= WHAT YOU WILL DO =
Below are entries; count the lines containing the string "DecodeFrame". The answer is that number alone.

= THE DATA =
——

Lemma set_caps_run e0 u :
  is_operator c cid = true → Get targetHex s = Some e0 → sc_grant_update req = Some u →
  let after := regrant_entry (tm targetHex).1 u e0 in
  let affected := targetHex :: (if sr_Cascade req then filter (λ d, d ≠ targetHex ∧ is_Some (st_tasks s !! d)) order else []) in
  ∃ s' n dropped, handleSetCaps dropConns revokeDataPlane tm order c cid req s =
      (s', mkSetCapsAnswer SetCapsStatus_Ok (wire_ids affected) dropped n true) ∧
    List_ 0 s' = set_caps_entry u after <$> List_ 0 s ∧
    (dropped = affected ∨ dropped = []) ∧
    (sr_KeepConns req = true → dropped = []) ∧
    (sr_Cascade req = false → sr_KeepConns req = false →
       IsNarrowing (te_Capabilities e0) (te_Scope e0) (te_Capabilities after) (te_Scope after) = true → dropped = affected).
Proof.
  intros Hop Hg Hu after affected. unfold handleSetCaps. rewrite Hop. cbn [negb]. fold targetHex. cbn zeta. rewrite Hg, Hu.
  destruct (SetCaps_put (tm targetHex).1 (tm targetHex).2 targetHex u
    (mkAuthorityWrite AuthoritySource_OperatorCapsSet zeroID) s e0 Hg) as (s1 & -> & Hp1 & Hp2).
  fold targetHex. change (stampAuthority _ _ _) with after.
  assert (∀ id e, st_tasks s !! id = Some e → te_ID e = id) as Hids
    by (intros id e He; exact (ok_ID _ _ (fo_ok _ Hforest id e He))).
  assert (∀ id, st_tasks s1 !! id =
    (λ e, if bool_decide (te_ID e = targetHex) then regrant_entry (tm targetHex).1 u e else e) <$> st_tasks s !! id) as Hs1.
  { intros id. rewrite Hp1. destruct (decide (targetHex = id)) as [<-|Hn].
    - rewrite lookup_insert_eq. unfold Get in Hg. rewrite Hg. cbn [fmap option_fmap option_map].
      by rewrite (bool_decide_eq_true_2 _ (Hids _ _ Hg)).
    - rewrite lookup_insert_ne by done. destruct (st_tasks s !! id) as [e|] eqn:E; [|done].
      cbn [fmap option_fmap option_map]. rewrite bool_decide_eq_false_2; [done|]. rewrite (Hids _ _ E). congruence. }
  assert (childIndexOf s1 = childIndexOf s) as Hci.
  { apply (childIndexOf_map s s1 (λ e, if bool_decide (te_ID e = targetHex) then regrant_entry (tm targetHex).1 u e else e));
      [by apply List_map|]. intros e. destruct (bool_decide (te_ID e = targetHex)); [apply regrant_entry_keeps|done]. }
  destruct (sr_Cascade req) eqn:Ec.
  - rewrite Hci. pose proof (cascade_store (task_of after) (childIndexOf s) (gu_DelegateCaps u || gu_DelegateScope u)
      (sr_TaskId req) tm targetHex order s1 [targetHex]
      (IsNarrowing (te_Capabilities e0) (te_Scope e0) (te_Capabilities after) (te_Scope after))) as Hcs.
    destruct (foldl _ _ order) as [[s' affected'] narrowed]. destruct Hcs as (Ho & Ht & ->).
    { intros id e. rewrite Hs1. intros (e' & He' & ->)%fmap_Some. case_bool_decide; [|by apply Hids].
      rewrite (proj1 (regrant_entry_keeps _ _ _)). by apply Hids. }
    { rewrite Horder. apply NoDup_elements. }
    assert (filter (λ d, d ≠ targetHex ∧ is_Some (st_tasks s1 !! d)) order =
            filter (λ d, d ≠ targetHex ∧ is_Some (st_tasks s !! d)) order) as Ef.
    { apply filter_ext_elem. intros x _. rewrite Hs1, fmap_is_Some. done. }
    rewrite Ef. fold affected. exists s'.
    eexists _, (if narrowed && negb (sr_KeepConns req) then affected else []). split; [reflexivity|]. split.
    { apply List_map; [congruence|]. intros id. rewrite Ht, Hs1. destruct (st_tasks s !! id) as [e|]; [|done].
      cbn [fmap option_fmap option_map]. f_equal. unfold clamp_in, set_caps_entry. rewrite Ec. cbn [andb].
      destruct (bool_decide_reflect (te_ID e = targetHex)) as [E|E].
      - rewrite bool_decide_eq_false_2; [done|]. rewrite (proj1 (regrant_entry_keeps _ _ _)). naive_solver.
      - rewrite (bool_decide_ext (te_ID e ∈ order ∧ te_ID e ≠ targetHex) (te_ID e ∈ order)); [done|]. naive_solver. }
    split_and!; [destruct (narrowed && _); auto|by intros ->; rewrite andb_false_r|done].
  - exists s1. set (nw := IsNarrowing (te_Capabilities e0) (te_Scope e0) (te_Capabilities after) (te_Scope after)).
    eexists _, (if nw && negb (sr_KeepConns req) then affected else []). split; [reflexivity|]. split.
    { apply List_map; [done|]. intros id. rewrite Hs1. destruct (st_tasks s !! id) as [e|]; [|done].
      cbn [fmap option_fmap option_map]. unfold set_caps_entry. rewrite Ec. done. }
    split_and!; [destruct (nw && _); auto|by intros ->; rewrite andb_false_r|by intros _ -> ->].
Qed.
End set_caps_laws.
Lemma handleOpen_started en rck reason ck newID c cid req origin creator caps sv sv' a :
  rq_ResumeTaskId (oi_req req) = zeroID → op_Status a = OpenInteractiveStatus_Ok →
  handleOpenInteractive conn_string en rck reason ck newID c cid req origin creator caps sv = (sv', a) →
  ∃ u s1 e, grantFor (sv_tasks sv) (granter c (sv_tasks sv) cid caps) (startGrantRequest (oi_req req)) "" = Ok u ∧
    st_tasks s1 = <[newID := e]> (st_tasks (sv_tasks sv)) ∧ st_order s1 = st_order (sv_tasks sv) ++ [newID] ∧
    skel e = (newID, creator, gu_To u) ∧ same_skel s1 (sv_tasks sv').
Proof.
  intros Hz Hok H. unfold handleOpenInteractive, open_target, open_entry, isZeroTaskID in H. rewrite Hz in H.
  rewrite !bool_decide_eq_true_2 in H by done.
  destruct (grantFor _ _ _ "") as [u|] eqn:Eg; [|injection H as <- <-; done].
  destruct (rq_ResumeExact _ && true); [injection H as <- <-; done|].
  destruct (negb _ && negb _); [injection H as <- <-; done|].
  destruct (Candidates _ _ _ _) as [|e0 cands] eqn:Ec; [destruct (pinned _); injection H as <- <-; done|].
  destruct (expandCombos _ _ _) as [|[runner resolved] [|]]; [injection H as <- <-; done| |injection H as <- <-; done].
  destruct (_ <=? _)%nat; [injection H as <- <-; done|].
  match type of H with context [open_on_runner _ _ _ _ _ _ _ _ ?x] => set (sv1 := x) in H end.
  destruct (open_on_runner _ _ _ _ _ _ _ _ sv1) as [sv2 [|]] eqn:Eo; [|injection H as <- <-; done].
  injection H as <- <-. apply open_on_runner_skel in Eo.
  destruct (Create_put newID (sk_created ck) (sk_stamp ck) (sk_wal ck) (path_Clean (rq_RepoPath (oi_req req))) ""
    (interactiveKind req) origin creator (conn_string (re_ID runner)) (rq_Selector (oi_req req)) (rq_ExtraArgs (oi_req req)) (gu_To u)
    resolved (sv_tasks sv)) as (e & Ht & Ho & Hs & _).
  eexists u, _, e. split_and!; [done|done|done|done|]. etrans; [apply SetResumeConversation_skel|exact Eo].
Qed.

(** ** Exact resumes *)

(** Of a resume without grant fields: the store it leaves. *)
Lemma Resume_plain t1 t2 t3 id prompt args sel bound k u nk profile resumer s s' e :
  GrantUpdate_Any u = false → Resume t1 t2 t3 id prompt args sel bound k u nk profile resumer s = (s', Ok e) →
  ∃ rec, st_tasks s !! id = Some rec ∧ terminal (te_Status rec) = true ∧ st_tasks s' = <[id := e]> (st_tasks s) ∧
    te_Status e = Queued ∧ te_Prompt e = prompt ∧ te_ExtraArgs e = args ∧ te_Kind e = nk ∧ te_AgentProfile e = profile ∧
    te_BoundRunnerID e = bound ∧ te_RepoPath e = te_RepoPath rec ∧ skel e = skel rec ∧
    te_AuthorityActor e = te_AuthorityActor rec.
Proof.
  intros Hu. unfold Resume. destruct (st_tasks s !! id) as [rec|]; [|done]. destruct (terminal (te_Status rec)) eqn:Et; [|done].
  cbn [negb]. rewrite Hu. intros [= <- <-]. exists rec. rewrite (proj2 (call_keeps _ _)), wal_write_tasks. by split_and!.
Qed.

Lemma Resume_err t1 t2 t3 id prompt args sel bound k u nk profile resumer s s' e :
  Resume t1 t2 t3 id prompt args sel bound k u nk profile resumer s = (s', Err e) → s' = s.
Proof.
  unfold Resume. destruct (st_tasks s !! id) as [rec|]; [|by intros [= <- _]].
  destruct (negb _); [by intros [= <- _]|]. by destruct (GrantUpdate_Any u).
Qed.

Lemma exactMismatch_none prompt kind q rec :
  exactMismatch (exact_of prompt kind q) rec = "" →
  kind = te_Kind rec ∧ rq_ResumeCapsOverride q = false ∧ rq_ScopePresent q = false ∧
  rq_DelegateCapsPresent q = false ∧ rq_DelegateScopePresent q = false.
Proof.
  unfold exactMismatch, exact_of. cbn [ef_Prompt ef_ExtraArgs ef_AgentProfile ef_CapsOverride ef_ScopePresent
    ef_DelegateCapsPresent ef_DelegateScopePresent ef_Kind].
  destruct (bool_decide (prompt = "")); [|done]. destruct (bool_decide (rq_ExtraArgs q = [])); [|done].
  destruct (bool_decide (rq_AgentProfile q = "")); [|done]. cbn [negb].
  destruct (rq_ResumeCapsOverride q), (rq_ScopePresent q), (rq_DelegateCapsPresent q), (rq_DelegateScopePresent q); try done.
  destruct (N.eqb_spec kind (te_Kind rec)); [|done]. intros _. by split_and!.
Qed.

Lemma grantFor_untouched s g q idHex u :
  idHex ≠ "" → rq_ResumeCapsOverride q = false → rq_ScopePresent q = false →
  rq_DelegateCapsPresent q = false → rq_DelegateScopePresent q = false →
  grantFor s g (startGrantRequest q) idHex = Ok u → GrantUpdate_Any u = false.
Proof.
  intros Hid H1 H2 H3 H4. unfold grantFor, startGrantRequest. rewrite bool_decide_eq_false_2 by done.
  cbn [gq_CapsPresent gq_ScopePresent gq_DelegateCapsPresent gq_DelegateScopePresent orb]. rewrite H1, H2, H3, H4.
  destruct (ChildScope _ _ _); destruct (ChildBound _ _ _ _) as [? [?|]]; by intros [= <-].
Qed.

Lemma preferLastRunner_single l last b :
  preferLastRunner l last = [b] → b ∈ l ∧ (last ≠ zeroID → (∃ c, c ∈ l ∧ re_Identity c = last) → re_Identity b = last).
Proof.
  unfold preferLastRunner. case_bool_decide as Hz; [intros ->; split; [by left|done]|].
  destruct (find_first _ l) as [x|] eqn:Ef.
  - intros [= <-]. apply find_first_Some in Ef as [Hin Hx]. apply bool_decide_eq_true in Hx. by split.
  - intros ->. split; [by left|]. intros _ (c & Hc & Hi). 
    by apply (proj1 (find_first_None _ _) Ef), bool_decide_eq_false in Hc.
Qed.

——

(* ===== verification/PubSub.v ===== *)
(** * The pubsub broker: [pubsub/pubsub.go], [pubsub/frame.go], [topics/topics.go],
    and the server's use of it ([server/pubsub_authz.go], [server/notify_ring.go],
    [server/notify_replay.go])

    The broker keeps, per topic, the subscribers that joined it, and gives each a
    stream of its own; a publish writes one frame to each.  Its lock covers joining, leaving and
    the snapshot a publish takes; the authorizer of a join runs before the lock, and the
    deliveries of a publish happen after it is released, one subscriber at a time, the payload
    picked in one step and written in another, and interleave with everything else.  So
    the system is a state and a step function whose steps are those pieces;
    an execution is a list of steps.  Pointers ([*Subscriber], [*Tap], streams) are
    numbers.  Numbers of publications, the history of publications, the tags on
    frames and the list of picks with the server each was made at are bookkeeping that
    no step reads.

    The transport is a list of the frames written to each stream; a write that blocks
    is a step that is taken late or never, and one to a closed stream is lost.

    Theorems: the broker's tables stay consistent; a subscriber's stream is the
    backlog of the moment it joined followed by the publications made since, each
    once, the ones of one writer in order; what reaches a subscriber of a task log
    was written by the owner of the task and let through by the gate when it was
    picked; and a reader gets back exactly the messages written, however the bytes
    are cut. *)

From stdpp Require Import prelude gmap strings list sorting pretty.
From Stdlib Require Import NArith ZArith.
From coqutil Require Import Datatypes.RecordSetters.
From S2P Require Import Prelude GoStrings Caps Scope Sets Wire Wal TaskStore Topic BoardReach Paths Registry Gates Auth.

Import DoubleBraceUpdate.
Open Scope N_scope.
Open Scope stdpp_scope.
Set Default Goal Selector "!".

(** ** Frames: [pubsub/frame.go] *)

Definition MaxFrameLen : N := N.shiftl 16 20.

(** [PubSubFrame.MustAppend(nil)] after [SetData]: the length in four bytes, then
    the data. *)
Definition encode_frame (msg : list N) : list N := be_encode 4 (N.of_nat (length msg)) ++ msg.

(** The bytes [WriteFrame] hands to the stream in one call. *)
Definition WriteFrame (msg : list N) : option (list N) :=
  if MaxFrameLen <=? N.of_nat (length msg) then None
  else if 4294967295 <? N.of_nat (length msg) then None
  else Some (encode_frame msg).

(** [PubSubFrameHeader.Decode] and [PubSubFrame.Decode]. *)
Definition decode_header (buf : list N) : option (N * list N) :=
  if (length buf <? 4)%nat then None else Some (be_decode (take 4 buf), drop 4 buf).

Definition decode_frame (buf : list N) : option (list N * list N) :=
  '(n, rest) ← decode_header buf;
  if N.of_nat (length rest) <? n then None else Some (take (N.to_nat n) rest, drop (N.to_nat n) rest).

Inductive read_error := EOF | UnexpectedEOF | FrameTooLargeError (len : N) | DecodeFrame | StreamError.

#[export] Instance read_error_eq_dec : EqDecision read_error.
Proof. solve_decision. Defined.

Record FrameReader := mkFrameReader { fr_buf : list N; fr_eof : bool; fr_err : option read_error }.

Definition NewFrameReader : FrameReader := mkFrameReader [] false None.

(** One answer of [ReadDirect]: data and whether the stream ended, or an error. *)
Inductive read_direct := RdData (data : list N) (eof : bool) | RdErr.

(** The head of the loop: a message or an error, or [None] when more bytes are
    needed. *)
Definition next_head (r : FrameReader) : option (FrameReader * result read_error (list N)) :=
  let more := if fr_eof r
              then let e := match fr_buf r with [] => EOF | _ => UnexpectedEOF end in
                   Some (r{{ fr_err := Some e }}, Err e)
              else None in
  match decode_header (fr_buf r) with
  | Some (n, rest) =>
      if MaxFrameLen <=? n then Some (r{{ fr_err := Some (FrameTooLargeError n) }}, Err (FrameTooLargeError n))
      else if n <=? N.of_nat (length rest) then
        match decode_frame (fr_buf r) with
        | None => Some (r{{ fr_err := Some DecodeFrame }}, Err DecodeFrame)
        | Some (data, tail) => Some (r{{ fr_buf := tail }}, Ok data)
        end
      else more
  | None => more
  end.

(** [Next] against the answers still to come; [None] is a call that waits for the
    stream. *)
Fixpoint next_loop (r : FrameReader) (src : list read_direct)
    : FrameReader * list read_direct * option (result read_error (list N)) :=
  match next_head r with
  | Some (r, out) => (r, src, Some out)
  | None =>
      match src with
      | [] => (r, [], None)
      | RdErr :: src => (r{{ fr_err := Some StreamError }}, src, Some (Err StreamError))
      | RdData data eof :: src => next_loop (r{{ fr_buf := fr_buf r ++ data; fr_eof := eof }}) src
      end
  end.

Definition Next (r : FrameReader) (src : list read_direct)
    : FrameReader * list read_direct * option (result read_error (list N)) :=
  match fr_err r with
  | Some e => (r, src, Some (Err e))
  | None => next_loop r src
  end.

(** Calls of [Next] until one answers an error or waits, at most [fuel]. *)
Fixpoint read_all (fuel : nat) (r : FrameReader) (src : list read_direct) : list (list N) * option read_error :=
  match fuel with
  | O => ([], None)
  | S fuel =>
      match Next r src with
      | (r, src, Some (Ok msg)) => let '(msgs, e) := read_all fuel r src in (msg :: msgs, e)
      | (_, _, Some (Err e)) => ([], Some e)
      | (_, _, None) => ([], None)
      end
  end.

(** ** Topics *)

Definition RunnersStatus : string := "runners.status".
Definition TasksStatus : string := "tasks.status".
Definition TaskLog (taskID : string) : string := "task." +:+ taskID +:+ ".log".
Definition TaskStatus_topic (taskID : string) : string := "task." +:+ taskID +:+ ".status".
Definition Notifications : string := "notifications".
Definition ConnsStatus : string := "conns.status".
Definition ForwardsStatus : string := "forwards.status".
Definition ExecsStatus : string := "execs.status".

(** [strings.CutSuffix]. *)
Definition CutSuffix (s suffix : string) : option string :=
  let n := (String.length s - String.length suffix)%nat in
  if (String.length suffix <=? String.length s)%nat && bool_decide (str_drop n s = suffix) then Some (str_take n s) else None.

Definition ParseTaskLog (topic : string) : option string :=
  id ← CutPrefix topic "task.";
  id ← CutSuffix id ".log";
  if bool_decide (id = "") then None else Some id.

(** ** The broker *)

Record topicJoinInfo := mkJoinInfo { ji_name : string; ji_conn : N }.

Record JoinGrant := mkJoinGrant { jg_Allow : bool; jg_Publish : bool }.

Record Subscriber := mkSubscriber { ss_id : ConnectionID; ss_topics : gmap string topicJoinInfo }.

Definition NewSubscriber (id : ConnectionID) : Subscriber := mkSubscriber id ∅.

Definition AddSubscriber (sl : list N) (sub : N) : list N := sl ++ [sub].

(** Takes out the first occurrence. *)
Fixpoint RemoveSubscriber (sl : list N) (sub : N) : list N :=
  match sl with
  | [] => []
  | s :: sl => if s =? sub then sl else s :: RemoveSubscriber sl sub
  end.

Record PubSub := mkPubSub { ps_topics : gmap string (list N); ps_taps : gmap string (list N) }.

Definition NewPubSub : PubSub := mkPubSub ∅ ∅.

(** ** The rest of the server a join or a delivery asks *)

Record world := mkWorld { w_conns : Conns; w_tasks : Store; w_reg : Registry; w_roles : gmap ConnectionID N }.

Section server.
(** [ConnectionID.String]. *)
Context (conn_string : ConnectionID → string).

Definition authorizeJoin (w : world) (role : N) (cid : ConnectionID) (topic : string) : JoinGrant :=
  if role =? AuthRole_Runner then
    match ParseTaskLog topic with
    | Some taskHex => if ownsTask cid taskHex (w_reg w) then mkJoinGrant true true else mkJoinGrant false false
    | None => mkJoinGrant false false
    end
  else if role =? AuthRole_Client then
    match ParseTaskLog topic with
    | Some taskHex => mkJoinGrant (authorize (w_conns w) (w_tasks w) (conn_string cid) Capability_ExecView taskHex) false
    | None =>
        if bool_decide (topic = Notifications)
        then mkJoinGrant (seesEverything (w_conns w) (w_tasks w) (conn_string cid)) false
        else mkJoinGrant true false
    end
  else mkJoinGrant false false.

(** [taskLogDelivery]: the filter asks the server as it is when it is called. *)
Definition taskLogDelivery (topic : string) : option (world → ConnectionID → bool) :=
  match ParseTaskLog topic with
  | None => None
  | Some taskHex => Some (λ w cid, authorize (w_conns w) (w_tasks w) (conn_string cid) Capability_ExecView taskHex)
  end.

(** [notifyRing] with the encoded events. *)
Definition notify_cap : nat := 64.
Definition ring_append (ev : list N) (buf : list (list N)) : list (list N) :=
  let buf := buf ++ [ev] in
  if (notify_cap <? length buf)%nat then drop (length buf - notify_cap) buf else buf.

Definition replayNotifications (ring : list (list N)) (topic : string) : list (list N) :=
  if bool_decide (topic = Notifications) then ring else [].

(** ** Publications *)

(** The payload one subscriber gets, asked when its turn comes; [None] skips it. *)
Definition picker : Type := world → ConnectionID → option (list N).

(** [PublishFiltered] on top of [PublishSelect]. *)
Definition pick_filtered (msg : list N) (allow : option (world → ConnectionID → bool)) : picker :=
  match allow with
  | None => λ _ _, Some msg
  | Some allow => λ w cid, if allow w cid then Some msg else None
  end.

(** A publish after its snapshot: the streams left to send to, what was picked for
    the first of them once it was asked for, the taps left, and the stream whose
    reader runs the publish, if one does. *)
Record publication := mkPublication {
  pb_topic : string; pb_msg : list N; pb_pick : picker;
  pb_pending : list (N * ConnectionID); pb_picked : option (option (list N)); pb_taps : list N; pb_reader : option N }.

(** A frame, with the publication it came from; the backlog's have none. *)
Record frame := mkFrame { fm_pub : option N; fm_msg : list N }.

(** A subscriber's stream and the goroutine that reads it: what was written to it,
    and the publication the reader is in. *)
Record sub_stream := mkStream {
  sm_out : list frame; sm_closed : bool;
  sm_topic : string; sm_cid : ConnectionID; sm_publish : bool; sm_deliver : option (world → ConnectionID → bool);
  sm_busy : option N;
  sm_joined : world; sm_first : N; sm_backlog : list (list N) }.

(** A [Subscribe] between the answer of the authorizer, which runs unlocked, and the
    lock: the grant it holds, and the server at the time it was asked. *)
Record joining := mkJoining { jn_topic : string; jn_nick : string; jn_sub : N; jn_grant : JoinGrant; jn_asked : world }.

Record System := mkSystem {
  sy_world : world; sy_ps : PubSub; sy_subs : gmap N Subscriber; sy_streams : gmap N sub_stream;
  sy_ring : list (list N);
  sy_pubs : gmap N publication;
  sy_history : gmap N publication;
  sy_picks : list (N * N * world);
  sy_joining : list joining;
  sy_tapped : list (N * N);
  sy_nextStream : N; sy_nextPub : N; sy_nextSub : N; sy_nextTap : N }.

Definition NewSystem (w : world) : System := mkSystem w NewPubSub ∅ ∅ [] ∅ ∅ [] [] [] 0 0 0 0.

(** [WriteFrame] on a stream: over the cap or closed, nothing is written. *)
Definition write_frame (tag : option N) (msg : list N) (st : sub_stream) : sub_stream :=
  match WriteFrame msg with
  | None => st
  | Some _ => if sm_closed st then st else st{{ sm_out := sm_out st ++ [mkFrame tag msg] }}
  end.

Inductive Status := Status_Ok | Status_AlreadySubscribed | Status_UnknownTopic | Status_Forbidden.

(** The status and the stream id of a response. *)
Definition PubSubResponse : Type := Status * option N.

——

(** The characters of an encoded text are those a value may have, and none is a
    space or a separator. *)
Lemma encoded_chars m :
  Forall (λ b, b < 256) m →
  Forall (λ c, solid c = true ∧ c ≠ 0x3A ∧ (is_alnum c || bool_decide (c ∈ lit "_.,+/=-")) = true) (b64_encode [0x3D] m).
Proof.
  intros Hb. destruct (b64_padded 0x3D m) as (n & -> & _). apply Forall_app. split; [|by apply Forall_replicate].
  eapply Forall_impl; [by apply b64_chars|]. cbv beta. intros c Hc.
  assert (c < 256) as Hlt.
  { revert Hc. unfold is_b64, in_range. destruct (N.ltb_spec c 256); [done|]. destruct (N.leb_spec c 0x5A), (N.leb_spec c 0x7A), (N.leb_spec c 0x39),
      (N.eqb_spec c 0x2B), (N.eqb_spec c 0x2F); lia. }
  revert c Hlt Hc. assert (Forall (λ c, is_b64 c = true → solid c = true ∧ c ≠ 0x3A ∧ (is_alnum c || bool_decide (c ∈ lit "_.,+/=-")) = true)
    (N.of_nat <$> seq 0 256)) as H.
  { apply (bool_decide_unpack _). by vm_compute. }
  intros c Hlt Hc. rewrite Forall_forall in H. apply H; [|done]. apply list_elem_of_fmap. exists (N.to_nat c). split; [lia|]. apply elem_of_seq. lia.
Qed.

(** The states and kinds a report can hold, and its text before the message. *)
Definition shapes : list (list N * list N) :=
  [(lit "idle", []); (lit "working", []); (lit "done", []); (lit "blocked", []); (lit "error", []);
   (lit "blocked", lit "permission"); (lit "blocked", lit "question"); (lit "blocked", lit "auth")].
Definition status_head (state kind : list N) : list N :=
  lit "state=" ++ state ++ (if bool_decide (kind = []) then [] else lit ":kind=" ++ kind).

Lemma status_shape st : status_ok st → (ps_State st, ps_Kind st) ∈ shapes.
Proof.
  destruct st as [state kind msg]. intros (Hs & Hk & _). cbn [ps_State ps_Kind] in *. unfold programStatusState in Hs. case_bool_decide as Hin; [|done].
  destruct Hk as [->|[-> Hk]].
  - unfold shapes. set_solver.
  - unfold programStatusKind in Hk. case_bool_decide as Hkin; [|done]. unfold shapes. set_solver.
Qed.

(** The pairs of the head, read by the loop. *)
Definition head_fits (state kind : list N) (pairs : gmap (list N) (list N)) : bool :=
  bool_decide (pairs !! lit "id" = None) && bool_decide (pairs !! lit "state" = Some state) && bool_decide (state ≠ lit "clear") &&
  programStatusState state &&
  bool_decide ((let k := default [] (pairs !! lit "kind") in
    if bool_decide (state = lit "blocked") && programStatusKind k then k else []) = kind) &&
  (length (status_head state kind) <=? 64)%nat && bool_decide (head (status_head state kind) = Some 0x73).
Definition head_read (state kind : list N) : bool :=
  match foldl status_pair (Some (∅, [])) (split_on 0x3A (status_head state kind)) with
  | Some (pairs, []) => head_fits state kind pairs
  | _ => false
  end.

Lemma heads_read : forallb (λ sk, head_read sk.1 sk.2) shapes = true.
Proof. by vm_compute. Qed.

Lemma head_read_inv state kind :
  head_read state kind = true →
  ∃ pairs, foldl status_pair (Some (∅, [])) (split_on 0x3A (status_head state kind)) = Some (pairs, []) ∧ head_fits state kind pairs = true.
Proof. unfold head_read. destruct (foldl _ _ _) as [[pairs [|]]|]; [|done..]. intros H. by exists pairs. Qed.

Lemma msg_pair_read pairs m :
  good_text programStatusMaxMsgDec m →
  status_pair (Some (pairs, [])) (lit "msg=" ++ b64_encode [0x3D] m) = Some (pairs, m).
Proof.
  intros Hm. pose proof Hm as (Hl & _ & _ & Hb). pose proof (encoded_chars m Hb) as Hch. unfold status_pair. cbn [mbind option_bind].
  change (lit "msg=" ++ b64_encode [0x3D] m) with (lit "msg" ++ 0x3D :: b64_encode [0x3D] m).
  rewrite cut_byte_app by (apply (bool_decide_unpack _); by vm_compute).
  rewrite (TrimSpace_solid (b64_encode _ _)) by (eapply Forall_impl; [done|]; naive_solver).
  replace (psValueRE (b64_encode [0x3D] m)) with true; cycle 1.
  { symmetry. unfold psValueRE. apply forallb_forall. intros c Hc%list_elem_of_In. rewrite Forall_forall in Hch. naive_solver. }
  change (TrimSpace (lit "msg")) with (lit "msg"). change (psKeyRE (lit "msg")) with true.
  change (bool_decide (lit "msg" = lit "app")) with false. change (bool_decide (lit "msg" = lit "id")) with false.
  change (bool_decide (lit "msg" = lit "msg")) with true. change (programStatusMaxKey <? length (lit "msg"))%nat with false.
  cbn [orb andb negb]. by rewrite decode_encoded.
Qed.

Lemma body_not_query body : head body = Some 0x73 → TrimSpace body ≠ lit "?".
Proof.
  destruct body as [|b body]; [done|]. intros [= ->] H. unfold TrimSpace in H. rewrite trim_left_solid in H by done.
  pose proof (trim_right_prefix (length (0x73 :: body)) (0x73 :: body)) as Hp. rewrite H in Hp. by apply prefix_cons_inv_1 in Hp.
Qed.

——

= ANSWER BOX =
2